In the entries below, find the line with "Definition code (c" and the line with "Definition slice (a"; give again those lines and every line between them, exactly.

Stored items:
———

(** * tokenTransformer: colour utilities, token registry and pattern matchers

    A shallow embedding of the TypeScript sources
    [src/utils/colorUtils.ts], [src/core/types.ts], [src/core/TokenRegistry.ts],
    [src/matchers/types.ts], [src/matchers/TailwindClassMatcher.ts] and
    [src/matchers/InlineStyleMatcher.ts], with the properties the
    specification states about them.

    Conventions of the model:
    - a JavaScript string is a [string]; its code units are the 256 values
      of [ascii] (texts in the Latin-1 range);
    - a JavaScript number is a binary64 [float]; offsets into strings are
      [nat], or [Z] where the source computes them from [indexOf];
    - regular expressions are written as the pattern text of the source and
      parsed by [Regex.parse]; matching is the backtracking semantics of
      ECMAScript;
    - a computation that can throw or loop returns an [outcome]. *)

From Stdlib Require Import ZArith String Ascii List Bool Lia Sorted.
From Stdlib Require Import PrimFloat FloatOps SpecFloat FloatAxioms.
From stdpp Require Import gmap strings list.

Open Scope string_scope.
Open Scope list_scope.
Open Scope nat_scope.

(** ** Outcomes of effectful code *)

Inductive error :=
| JsError (msg : string)      (* [throw new Error(msg)] *)
| TypeError                   (* a property read on [undefined] *)
| SyntaxError.                (* a regular expression that does not parse *)

Inductive outcome (A : Type) :=
| Ok (a : A)
| Throw (e : error)
| Diverge.                    (* a [while (exec)] loop that never ends *)
Arguments Ok {A} a.
Arguments Throw {A} e.
Arguments Diverge {A}.

Definition obind {A B} (x : outcome A) (f : A -> outcome B) : outcome B :=
  match x with
  | Ok a => f a
  | Throw e => Throw e
  | Diverge => Diverge
  end.

Definition outcome_map {A B} (f : A -> B) (x : outcome A) : outcome B :=
  match x with
  | Ok a => Ok (f a)
  | Throw e => Throw e
  | Diverge => Diverge
  end.

Notation "'let!' x ':=' c 'in' k" := (obind c (fun x => k))
  (at level 10, x pattern, c at level 100, k at level 200).

(** ** JavaScript strings *)

Module JS.

Definition dq : string := String "034" "".      (* the double quote *)
Definition nl : string := String "010" "".      (* line feed *)

Definition code (c : ascii) : N := N_of_ascii c.

Definition in_range (lo hi c : ascii) : bool :=
  ((code lo <=? code c) && (code c <=? code hi))%N.

(** [\s]: white space and line terminators, below 256. *)
Definition is_space (c : ascii) : bool :=
  let n := code c in
  ((9 <=? n) && (n <=? 13) || (n =? 32) || (n =? 160))%N.

Definition is_digit (c : ascii) : bool := in_range "0" "9" c.

Definition is_word (c : ascii) : bool :=
  in_range "a" "z" c || in_range "A" "Z" c || is_digit c || Ascii.eqb c "_".

(** Line terminators, which [.] does not match without the [s] flag. *)
Definition is_line_terminator (c : ascii) : bool :=
  ((code c =? 10) || (code c =? 13))%N.

Definition len (s : string) : nat := String.length s.

Fixpoint drop (n : nat) (s : string) : string :=
  match n, s with
  | S n', String _ s' => drop n' s'
  | _, _ => s
  end.

Fixpoint take (n : nat) (s : string) : string :=
  match n, s with
  | S n', String c s' => String c (take n' s')
  | _, _ => ""
  end.

(** [s.substring(a, b)] for offsets that are already ordered naturals. *)
Definition sub (a b : nat) (s : string) : string := take (b - a) (drop a s).

(** [s.substring(a, b)]: arguments are clamped to [0, length] and swapped
    when [a > b]. *)
Definition substring (a b : Z) (s : string) : string :=
  let clamp x := Z.to_nat (Z.min (Z.max 0 x) (Z.of_nat (len s))) in
  let a' := clamp a in
  let b' := clamp b in
  sub (Nat.min a' b') (Nat.max a' b') s.

(** [s.slice(a, b)]: negative arguments count from the end. *)
Definition slice (a b : Z) (s : string) : string :=
  let n := Z.of_nat (len s) in
  let norm x := Z.to_nat (if (x <? 0)%Z then Z.max 0 (n + x) else Z.min x n) in
  sub (norm a) (norm b) s.

Fixpoint startsWith (p s : string) : bool :=
  match p, s with
  | "", _ => true
  | String a p', String b s' => Ascii.eqb a b && startsWith p' s'
  | _, _ => false
  end.

Definition endsWith (p s : string) : bool :=
  (len p <=? len s) && String.eqb (drop (len s - len p) s) p.

(** Offset of the first occurrence of [p] in [s] at or after the current
    position [i], which advances with the recursion. *)
Fixpoint find_from (p : string) (i : nat) (s : string) : option nat :=
  if startsWith p s then Some i
  else match s with
       | "" => None
       | String _ s' => find_from p (S i) s'
       end.

(** [s.indexOf(p, from)]. *)
Definition indexOf (p s : string) (from : Z) : Z :=
  let k := Z.to_nat (Z.min (Z.max 0 from) (Z.of_nat (len s))) in
  match find_from p k (drop k s) with
  | Some i => Z.of_nat i
  | None => (-1)%Z
  end.

Definition includes (p s : string) : bool :=
  match find_from p 0 s with Some _ => true | None => false end.

(** Offset of the last occurrence of [p] that starts at or before [upto]. *)
Fixpoint find_last (p : string) (i : nat) (upto : nat) (s : string)
  (acc : option nat) : option nat :=
  let acc' := if (i <=? upto) && startsWith p s then Some i else acc in
  match s with
  | "" => acc'
  | String _ s' => find_last p (S i) upto s' acc'
  end.

(** [s.lastIndexOf(p, from)]; a negative [from] is treated as 0. *)
Definition lastIndexOf (p s : string) (from : Z) : Z :=
  match find_last p 0 (Z.to_nat (Z.max 0 from)) s None with
  | Some i => Z.of_nat i
  | None => (-1)%Z
  end.

Fixpoint trimStart (s : string) : string :=
  match s with
  | String c s' => if is_space c then trimStart s' else s
  | "" => ""
  end.

Fixpoint trimEnd (s : string) : string :=
  match s with
  | "" => ""
  | String c s' =>
      match trimEnd s' with
      | "" => if is_space c then "" else String c ""
      | t => String c t
      end
  end.

Definition trim (s : string) : string := trimEnd (trimStart s).

(** [toLowerCase] on code units below 256: A-Z and the Latin-1 capitals. *)
Definition lower_char (c : ascii) : ascii :=
  let n := code c in
  if ((65 <=? n) && (n <=? 90)
      || (192 <=? n) && (n <=? 222) && negb (n =? 215))%N
  then ascii_of_N (n + 32) else c.

Fixpoint toLowerCase (s : string) : string :=
  match s with
  | "" => ""
  | String c s' => String (lower_char c) (toLowerCase s')
  end.

(** [s.replace(p, r)] with a string pattern: the first occurrence only. *)
Definition replace_str (p r s : string) : string :=
  match find_from p 0 s with
  | Some i => take i s +:+ r +:+ drop (i + len p) s
  | None => s
  end.

(** [s.split(c)] for a one-character separator. *)
Fixpoint split_char (c : ascii) (s : string) : list string :=
  match s with
  | "" => [""]
  | String a s' =>
      match split_char c s' with
      | [] => [String a ""]       (* not reached: the result is never empty *)
      | w :: ws => if Ascii.eqb a c then "" :: w :: ws else String a w :: ws
      end
  end.

(** [l.join(sep)]. *)
Fixpoint join (sep : string) (l : list string) : string :=
  match l with
  | [] => ""
  | [x] => x
  | x :: xs => x +:+ sep +:+ join sep xs
  end.

(** [a || b] on values that are a string or [undefined]: the empty string
    and [undefined] are both falsy. *)
Definition or_else (a b : option string) : option string :=
  match a with
  | Some "" | None => b
  | Some _ => a
  end.

End JS.

(** ** Regular expressions *)

(** The fragment of the regular expressions of the language that the
    patterns of the sources use: characters and classes, sequence and
    alternation, greedy and lazy quantifiers, capturing and non-capturing
    groups, negative lookahead, [\b], [^] and [$]. None of the patterns has
    a backreference or a named group, and the syntax tree has none. *)

Module Regex.
Import JS.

———

**Problem solution:**
Definition code (c : ascii) : N := N_of_ascii c.

Definition in_range (lo hi c : ascii) : bool :=
  ((code lo <=? code c) && (code c <=? code hi))%N.

(** [\s]: white space and line terminators, below 256. *)
Definition is_space (c : ascii) : bool :=
  let n := code c in
  ((9 <=? n) && (n <=? 13) || (n =? 32) || (n =? 160))%N.

Definition is_digit (c : ascii) : bool := in_range "0" "9" c.

Definition is_word (c : ascii) : bool :=
  in_range "a" "z" c || in_range "A" "Z" c || is_digit c || Ascii.eqb c "_".

(** Line terminators, which [.] does not match without the [s] flag. *)
Definition is_line_terminator (c : ascii) : bool :=
  ((code c =? 10) || (code c =? 13))%N.

Definition len (s : string) : nat := String.length s.

Fixpoint drop (n : nat) (s : string) : string :=
  match n, s with
  | S n', String _ s' => drop n' s'
  | _, _ => s
  end.

Fixpoint take (n : nat) (s : string) : string :=
  match n, s with
  | S n', String c s' => String c (take n' s')
  | _, _ => ""
  end.

(** [s.substring(a, b)] for offsets that are already ordered naturals. *)
Definition sub (a b : nat) (s : string) : string := take (b - a) (drop a s).

(** [s.substring(a, b)]: arguments are clamped to [0, length] and swapped
    when [a > b]. *)
Definition substring (a b : Z) (s : string) : string :=
  let clamp x := Z.to_nat (Z.min (Z.max 0 x) (Z.of_nat (len s))) in
  let a' := clamp a in
  let b' := clamp b in
  sub (Nat.min a' b') (Nat.max a' b') s.

(** [s.slice(a, b)]: negative arguments count from the end. *)
Definition slice (a b : Z) (s : string) : string :=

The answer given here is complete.